-- Task --
Below are some records; work out how many of their lines contain "discriminate" and give the number only.

*** Given records

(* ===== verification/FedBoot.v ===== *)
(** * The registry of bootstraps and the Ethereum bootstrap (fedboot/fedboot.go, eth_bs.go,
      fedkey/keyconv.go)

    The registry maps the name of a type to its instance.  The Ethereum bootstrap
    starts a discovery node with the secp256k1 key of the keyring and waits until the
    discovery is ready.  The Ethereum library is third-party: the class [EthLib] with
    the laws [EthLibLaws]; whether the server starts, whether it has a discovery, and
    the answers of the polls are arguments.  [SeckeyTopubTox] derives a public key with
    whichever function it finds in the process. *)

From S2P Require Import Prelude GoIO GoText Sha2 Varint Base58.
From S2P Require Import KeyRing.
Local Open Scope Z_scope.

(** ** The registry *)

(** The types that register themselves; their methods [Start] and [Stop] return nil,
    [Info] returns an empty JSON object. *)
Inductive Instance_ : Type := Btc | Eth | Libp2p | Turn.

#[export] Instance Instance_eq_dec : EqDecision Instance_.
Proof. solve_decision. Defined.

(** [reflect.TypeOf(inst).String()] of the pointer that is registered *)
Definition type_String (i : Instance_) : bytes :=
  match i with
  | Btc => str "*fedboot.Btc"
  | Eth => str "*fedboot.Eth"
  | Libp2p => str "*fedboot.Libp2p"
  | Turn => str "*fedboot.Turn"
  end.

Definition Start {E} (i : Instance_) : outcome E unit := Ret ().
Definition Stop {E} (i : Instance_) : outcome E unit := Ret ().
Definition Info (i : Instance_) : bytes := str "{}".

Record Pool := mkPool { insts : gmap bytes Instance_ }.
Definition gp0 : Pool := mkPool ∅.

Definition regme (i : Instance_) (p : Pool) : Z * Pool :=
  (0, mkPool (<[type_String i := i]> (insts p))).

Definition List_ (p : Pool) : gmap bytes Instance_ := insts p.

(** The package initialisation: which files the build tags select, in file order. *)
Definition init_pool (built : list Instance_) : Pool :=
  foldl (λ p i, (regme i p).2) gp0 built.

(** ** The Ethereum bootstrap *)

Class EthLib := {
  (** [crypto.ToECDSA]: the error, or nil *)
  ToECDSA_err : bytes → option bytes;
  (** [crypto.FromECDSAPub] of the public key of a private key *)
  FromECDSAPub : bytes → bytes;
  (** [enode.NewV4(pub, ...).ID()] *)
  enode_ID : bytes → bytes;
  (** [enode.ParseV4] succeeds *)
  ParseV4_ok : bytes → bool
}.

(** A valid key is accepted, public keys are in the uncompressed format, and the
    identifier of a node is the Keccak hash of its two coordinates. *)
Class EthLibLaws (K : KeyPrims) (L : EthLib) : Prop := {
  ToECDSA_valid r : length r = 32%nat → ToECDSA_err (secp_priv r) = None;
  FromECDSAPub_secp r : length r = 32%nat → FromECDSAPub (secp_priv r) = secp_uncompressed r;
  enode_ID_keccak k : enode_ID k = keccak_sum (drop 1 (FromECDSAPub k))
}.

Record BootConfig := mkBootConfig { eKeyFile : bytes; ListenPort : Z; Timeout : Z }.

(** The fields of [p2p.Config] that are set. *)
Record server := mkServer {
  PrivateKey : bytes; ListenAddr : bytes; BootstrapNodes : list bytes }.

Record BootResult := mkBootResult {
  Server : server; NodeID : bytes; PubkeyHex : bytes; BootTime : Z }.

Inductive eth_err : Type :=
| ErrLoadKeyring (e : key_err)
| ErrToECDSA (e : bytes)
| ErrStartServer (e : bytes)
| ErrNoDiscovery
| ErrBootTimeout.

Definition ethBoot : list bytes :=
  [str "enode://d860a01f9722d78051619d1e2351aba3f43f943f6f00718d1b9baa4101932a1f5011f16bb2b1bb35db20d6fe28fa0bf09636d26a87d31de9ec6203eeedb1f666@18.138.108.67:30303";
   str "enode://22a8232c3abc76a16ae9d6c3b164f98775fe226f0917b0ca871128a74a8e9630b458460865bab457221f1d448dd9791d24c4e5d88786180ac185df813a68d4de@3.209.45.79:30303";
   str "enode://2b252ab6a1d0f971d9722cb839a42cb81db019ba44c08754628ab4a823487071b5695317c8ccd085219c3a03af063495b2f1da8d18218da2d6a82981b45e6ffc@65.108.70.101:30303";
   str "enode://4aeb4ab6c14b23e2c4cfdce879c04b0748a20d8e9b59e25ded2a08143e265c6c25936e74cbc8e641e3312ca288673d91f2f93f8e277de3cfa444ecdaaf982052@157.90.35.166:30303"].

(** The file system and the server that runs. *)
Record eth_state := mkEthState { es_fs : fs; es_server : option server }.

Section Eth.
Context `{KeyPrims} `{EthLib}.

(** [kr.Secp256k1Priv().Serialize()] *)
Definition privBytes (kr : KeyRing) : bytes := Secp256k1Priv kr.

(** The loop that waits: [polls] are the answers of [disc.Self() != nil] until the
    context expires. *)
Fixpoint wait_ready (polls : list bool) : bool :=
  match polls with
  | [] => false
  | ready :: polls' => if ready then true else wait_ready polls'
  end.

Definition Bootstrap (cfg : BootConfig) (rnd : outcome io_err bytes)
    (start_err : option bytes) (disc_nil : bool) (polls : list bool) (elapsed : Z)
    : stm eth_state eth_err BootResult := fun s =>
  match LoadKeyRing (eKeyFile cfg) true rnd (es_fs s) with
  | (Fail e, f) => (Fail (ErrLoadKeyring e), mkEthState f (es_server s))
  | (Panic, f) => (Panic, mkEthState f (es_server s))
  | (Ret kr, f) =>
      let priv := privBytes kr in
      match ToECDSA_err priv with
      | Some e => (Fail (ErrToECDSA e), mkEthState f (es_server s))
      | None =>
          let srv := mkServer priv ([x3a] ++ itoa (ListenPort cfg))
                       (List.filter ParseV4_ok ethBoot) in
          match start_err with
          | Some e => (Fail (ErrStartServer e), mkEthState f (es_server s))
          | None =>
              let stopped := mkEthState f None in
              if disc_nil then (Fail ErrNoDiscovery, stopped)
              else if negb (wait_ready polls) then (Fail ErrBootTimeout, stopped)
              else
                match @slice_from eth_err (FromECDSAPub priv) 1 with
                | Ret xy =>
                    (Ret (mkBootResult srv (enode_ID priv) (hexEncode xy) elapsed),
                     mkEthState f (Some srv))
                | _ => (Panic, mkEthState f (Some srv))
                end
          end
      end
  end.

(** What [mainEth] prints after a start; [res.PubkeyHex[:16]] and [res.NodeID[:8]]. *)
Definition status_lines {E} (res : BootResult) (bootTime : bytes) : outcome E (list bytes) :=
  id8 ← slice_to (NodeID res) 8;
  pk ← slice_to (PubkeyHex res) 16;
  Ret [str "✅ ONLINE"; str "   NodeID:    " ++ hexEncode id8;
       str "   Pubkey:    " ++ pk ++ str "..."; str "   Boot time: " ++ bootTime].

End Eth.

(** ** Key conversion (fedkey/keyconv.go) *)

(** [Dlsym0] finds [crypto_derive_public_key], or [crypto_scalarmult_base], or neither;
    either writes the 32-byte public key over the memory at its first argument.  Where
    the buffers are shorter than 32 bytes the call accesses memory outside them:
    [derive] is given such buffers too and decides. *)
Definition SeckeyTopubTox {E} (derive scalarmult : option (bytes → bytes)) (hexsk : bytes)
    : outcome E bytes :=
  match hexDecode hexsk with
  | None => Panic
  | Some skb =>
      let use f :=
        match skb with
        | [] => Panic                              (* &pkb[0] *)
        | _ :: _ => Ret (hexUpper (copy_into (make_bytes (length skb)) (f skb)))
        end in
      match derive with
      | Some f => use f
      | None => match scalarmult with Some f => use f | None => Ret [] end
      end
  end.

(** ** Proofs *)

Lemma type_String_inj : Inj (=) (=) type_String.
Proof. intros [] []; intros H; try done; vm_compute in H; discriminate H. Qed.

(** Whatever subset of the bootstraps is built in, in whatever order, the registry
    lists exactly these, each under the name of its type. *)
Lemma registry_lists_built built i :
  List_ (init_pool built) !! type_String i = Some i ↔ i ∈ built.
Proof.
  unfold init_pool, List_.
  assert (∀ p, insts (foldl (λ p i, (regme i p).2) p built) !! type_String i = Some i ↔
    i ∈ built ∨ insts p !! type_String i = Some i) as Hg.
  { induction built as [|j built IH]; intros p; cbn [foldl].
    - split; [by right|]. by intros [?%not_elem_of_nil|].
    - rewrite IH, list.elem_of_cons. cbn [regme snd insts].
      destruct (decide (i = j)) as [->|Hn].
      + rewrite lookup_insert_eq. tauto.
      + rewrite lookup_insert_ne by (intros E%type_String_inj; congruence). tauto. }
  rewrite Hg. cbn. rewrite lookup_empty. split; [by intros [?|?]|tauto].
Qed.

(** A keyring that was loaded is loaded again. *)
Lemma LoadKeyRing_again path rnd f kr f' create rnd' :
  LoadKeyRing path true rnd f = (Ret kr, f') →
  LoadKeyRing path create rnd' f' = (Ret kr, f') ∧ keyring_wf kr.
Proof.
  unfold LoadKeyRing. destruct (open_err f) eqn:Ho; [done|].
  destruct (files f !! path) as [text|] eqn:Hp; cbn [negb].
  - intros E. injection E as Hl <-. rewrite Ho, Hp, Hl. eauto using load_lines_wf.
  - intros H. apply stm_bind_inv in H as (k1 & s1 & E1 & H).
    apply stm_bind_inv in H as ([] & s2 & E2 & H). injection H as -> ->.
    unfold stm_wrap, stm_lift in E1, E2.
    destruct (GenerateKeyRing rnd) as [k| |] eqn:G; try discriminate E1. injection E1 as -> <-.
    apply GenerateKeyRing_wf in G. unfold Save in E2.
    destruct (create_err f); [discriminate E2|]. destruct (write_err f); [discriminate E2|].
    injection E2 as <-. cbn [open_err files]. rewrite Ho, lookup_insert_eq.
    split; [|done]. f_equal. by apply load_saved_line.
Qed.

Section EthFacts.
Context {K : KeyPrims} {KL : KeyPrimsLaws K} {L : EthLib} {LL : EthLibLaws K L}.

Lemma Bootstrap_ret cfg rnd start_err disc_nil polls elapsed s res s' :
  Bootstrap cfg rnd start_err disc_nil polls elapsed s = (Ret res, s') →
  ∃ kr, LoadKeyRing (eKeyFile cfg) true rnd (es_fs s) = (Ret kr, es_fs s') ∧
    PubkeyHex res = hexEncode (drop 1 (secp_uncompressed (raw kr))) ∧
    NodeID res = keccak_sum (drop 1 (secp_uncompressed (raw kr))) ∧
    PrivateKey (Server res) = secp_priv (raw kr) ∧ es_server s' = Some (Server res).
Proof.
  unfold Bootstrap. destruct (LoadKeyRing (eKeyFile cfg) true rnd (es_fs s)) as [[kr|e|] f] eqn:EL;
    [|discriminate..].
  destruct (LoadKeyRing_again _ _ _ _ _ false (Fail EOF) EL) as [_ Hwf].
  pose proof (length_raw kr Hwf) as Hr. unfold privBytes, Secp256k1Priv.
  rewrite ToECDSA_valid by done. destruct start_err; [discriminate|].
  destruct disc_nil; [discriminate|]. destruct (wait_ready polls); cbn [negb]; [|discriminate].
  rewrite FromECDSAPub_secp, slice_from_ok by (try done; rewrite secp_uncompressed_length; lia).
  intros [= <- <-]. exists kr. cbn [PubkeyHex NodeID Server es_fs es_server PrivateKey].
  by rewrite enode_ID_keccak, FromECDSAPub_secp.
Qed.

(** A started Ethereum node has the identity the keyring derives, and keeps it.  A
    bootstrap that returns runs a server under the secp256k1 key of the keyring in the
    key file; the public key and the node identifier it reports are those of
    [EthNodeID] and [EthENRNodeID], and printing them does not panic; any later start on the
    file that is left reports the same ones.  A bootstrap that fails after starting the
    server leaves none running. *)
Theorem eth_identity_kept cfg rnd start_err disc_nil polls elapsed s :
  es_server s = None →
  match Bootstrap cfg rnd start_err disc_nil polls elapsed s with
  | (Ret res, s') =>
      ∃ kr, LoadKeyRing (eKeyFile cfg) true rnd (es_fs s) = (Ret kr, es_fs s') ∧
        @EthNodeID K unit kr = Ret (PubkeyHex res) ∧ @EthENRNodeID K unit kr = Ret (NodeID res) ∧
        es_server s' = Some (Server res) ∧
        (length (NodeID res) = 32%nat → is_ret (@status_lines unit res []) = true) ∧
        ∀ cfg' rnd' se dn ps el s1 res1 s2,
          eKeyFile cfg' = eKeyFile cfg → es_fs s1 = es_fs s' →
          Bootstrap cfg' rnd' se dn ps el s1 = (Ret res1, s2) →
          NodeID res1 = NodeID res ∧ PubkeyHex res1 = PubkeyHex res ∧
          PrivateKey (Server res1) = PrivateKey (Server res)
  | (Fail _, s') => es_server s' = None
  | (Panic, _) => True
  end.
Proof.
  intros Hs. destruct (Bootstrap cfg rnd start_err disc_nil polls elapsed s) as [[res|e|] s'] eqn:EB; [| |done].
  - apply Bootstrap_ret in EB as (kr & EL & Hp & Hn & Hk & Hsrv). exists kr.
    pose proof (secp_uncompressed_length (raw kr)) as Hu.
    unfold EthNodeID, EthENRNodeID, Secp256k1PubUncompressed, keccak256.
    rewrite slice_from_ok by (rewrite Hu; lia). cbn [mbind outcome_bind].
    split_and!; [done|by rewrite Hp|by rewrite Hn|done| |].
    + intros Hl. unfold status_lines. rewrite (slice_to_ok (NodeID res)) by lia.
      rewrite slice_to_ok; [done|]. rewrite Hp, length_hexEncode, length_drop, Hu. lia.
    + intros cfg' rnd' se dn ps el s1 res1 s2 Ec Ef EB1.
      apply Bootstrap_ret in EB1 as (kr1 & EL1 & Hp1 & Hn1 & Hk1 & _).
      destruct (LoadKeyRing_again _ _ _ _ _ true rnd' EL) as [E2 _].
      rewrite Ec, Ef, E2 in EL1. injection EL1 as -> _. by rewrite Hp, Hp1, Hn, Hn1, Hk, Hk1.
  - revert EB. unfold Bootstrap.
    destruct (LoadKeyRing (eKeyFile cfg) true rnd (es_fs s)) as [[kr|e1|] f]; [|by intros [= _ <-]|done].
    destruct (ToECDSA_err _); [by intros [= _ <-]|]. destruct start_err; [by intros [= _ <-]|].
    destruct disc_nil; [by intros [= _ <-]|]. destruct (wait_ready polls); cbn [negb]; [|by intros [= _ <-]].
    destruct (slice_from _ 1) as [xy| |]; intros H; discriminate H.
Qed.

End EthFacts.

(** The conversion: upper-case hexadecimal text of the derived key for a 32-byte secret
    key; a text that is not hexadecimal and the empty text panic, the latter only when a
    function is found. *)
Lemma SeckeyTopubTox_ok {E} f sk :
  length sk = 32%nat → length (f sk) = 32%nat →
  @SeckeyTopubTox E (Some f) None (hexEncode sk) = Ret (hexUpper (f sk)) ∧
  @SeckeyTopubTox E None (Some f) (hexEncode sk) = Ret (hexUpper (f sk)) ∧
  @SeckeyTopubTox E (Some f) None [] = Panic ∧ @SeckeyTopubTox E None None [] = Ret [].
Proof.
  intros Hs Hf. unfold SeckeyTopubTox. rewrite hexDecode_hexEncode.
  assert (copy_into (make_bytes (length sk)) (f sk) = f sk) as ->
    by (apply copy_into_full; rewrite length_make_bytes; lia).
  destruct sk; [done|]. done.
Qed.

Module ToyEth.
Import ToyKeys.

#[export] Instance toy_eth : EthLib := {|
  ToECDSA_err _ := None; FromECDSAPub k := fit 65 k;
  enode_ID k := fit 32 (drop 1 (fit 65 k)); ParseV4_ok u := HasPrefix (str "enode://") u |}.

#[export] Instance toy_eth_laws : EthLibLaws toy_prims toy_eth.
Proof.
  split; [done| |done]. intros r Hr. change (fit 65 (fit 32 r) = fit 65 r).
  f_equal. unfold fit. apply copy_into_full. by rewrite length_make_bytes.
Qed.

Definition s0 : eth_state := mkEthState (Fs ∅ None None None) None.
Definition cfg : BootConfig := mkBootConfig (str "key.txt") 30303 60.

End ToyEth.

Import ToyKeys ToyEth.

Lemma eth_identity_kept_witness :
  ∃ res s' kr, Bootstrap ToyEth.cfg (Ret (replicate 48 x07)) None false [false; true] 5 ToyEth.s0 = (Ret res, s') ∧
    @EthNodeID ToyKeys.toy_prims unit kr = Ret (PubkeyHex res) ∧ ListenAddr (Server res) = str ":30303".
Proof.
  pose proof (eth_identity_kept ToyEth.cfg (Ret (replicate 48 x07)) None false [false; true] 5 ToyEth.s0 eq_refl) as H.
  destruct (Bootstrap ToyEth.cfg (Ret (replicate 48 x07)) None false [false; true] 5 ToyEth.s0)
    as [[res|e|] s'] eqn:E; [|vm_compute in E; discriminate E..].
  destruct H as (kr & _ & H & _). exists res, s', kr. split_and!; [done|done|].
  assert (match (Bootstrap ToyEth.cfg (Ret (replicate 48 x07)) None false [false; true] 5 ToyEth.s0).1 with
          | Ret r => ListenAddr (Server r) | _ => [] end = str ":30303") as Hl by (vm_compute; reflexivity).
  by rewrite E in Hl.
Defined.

******

-- Output below --
8